### Work request
Copy out each line of the material that includes the word "sixteen".

════════════════

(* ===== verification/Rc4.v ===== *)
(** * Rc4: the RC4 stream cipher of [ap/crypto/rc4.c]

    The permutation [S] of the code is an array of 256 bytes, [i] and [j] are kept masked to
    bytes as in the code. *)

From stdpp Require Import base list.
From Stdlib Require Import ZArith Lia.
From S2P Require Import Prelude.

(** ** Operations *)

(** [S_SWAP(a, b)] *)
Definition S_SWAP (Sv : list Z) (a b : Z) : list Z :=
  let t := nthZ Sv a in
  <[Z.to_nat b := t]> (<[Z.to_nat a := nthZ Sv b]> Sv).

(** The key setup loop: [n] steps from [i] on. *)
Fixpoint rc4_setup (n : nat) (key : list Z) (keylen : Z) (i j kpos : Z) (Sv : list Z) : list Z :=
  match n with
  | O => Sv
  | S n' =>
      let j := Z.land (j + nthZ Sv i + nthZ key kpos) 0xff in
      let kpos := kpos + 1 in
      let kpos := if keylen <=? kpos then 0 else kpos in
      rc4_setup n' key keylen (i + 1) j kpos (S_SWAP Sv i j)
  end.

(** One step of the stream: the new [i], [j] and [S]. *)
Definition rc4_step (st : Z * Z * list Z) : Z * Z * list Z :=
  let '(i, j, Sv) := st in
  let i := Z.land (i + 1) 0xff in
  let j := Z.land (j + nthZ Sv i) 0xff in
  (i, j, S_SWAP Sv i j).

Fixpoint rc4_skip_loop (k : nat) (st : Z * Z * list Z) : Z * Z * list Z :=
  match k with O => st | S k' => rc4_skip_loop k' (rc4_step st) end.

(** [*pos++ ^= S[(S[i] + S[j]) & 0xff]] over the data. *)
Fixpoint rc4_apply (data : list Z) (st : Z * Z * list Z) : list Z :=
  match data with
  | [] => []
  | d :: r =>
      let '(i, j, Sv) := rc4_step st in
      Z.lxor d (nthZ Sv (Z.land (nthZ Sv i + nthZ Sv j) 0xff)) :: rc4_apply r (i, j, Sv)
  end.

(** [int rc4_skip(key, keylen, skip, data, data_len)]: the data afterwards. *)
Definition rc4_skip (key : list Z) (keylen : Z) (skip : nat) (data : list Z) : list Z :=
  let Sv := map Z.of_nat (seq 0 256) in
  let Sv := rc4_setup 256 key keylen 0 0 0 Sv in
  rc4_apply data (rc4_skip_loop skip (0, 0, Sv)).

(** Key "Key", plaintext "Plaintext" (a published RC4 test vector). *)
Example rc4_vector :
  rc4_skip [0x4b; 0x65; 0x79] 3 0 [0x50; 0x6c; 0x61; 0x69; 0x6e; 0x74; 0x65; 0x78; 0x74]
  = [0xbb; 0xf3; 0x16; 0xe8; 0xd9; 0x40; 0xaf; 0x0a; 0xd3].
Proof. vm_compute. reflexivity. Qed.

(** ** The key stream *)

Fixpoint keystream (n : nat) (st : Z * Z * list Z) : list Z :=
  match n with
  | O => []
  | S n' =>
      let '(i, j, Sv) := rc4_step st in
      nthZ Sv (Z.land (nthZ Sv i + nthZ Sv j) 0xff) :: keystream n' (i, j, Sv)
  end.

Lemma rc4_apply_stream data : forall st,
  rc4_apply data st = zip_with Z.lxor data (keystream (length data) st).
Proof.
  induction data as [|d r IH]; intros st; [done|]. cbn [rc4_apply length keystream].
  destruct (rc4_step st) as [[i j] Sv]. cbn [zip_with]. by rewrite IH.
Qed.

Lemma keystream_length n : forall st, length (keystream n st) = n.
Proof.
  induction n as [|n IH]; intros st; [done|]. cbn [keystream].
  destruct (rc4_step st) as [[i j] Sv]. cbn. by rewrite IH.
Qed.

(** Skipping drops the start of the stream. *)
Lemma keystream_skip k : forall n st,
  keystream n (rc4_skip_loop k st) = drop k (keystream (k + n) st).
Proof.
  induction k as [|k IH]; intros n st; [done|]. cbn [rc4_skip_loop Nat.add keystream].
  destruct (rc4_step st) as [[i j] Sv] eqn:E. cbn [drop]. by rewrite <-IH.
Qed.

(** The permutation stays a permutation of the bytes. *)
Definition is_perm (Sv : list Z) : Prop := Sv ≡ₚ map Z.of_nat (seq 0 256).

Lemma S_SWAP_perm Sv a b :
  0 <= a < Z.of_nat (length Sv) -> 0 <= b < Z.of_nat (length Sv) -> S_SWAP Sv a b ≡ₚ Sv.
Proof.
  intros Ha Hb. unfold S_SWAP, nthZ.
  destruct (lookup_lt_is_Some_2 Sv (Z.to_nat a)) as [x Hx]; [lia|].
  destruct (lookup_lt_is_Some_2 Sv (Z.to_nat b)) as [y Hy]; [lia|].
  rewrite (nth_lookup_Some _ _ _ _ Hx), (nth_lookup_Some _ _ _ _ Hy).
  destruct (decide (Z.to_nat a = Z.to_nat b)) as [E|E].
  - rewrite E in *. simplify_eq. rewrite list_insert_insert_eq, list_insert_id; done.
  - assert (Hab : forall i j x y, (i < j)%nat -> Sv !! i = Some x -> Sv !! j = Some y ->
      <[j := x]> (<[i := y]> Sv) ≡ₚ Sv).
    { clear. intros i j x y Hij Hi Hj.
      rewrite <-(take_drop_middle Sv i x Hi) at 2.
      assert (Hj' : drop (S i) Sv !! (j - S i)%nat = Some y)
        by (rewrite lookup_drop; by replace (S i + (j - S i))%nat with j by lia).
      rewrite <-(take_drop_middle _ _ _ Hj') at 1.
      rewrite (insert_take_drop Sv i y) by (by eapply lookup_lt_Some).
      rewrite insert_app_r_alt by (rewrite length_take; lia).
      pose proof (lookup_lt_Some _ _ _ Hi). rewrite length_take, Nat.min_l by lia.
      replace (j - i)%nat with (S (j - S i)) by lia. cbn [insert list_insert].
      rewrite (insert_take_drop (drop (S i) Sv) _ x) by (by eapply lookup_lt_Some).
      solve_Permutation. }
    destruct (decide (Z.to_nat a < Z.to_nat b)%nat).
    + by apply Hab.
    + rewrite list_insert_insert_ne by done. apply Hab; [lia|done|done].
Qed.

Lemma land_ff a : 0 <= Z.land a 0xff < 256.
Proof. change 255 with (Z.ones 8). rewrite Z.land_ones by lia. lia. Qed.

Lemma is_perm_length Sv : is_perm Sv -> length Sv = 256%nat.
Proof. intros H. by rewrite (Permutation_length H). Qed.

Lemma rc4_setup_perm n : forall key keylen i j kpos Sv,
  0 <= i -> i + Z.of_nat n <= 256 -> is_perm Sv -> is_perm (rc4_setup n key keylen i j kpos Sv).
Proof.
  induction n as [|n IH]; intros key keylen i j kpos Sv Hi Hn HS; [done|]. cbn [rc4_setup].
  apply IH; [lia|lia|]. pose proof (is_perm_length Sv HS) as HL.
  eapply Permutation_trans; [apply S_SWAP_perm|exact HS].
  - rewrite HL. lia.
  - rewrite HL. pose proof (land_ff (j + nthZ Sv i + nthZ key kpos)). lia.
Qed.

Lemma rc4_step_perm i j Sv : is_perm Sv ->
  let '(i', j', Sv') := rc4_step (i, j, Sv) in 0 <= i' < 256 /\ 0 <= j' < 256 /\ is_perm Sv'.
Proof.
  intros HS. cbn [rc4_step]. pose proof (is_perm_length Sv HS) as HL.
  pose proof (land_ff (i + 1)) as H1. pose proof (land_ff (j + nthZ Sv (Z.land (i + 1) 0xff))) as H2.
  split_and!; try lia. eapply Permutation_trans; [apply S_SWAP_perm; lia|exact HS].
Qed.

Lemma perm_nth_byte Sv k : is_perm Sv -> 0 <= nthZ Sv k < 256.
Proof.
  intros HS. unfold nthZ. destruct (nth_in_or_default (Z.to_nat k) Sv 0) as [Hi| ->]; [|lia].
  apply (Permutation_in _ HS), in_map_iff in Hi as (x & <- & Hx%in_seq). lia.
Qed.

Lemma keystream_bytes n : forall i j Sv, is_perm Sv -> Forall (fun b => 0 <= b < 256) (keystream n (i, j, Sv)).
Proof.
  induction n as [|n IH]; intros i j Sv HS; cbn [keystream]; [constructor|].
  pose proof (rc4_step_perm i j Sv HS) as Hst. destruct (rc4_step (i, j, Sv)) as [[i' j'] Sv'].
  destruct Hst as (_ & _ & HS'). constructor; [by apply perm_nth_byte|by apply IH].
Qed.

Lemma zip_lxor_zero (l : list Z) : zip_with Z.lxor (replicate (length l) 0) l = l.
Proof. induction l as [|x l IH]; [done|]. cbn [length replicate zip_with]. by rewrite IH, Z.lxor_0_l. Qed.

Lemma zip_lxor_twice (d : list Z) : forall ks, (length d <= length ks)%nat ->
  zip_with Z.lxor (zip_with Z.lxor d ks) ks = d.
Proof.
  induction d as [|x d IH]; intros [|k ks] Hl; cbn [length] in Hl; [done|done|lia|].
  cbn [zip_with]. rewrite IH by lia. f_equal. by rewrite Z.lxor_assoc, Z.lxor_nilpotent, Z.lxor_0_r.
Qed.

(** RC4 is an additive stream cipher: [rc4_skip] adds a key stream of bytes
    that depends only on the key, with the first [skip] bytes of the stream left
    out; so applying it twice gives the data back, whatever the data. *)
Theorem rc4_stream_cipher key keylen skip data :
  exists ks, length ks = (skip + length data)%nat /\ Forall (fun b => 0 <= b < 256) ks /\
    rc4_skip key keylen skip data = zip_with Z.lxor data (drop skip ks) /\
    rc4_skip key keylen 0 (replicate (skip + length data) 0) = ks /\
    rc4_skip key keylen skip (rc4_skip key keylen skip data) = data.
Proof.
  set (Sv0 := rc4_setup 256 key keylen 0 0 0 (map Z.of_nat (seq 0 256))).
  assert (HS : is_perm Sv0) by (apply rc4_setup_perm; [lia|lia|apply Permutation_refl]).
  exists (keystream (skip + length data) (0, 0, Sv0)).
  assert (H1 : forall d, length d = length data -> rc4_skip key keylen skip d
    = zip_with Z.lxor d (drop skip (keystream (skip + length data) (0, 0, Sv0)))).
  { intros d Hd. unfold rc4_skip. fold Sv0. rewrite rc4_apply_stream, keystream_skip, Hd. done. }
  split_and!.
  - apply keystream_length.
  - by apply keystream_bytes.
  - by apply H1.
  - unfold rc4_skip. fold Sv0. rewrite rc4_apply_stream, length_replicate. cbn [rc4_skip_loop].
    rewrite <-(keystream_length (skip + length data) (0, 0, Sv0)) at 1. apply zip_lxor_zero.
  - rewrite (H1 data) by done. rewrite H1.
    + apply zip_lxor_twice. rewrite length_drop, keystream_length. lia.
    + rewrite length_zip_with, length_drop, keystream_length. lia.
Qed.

════════════════

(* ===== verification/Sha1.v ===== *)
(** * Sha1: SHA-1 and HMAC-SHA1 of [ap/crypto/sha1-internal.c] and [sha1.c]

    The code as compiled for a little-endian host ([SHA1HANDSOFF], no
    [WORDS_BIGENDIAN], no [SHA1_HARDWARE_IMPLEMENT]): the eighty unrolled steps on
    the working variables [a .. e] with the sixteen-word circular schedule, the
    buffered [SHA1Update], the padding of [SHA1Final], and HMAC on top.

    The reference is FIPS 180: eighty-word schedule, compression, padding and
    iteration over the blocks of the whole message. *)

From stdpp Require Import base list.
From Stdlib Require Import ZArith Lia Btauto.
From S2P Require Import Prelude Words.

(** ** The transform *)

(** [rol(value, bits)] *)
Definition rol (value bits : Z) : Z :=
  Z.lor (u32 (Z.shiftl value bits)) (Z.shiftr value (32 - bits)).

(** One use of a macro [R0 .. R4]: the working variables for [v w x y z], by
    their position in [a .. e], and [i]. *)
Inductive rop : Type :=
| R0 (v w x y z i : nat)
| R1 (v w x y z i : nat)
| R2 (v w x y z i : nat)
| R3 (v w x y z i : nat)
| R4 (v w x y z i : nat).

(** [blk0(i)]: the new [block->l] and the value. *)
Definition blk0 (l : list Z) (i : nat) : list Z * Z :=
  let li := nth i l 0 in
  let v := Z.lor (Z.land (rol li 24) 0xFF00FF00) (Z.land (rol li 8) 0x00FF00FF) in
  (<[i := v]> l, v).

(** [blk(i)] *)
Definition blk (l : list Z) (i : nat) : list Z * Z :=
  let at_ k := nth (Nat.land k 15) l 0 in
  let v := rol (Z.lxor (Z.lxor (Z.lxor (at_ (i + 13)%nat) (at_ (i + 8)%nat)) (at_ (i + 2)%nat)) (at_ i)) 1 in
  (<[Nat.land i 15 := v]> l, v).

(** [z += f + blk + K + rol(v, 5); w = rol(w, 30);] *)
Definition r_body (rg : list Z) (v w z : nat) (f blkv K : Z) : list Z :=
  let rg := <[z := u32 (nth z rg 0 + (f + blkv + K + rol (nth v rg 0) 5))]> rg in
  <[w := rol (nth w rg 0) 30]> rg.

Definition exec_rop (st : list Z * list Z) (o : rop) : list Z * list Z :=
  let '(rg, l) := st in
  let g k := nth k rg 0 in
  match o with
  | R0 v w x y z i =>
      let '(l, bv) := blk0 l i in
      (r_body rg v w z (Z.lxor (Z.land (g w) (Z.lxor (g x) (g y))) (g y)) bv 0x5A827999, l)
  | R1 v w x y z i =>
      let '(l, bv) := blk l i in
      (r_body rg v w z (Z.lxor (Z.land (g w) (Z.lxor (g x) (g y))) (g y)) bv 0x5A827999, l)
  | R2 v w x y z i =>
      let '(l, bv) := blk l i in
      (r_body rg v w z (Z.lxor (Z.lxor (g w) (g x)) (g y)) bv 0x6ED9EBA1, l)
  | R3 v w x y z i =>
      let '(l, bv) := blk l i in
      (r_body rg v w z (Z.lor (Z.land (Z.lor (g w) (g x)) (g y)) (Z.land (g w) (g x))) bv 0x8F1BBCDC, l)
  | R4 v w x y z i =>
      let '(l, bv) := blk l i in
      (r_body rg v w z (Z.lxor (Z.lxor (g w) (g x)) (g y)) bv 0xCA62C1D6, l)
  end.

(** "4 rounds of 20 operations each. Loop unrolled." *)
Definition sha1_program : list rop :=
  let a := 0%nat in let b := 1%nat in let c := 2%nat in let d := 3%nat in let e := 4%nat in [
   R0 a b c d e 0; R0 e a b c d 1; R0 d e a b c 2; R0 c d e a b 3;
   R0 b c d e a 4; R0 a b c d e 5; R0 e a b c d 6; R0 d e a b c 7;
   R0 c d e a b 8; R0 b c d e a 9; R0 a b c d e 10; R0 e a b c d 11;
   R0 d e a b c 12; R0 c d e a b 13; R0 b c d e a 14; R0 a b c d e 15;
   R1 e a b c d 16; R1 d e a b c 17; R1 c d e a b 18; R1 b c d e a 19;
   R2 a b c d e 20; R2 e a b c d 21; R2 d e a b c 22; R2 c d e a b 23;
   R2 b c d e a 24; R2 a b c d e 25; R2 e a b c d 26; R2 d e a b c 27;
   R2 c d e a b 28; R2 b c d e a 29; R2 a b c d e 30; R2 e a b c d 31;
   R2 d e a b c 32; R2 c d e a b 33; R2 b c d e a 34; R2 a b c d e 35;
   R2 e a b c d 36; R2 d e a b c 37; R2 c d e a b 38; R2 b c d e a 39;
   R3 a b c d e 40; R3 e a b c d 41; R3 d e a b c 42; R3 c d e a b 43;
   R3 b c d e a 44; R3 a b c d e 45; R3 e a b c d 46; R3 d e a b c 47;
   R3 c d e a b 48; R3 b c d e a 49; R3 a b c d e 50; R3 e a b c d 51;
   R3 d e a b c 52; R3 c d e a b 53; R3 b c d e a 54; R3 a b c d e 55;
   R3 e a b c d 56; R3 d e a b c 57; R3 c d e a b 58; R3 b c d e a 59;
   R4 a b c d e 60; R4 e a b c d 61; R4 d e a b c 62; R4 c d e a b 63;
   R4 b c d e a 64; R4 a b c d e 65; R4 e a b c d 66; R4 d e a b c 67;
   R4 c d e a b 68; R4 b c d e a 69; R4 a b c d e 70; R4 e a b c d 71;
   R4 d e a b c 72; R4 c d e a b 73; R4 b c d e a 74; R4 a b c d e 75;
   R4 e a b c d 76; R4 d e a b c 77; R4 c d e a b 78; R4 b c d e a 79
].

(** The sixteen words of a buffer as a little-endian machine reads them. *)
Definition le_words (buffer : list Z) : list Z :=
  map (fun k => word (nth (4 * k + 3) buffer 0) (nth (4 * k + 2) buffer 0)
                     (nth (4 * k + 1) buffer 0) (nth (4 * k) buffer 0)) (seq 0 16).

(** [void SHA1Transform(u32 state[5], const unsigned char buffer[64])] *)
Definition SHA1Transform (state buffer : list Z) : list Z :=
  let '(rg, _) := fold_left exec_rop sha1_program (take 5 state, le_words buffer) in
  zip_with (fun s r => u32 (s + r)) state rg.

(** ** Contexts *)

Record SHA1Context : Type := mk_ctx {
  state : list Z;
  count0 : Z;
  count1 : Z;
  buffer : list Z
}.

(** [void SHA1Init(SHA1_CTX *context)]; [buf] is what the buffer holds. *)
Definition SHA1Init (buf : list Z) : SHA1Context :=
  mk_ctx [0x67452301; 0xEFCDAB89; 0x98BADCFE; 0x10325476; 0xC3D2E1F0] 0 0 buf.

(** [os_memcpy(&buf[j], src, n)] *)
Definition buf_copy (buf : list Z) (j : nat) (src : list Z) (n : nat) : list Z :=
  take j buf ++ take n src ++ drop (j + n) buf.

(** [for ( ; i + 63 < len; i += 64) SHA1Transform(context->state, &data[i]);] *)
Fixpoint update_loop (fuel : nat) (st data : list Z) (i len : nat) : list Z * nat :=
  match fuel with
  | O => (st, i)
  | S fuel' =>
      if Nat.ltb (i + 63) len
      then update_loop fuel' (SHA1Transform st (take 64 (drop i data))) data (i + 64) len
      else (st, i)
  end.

════════════════

### Exercise solution
    the working variables [a .. e] with the sixteen-word circular schedule, the
(** The sixteen words of a buffer as a little-endian machine reads them. *)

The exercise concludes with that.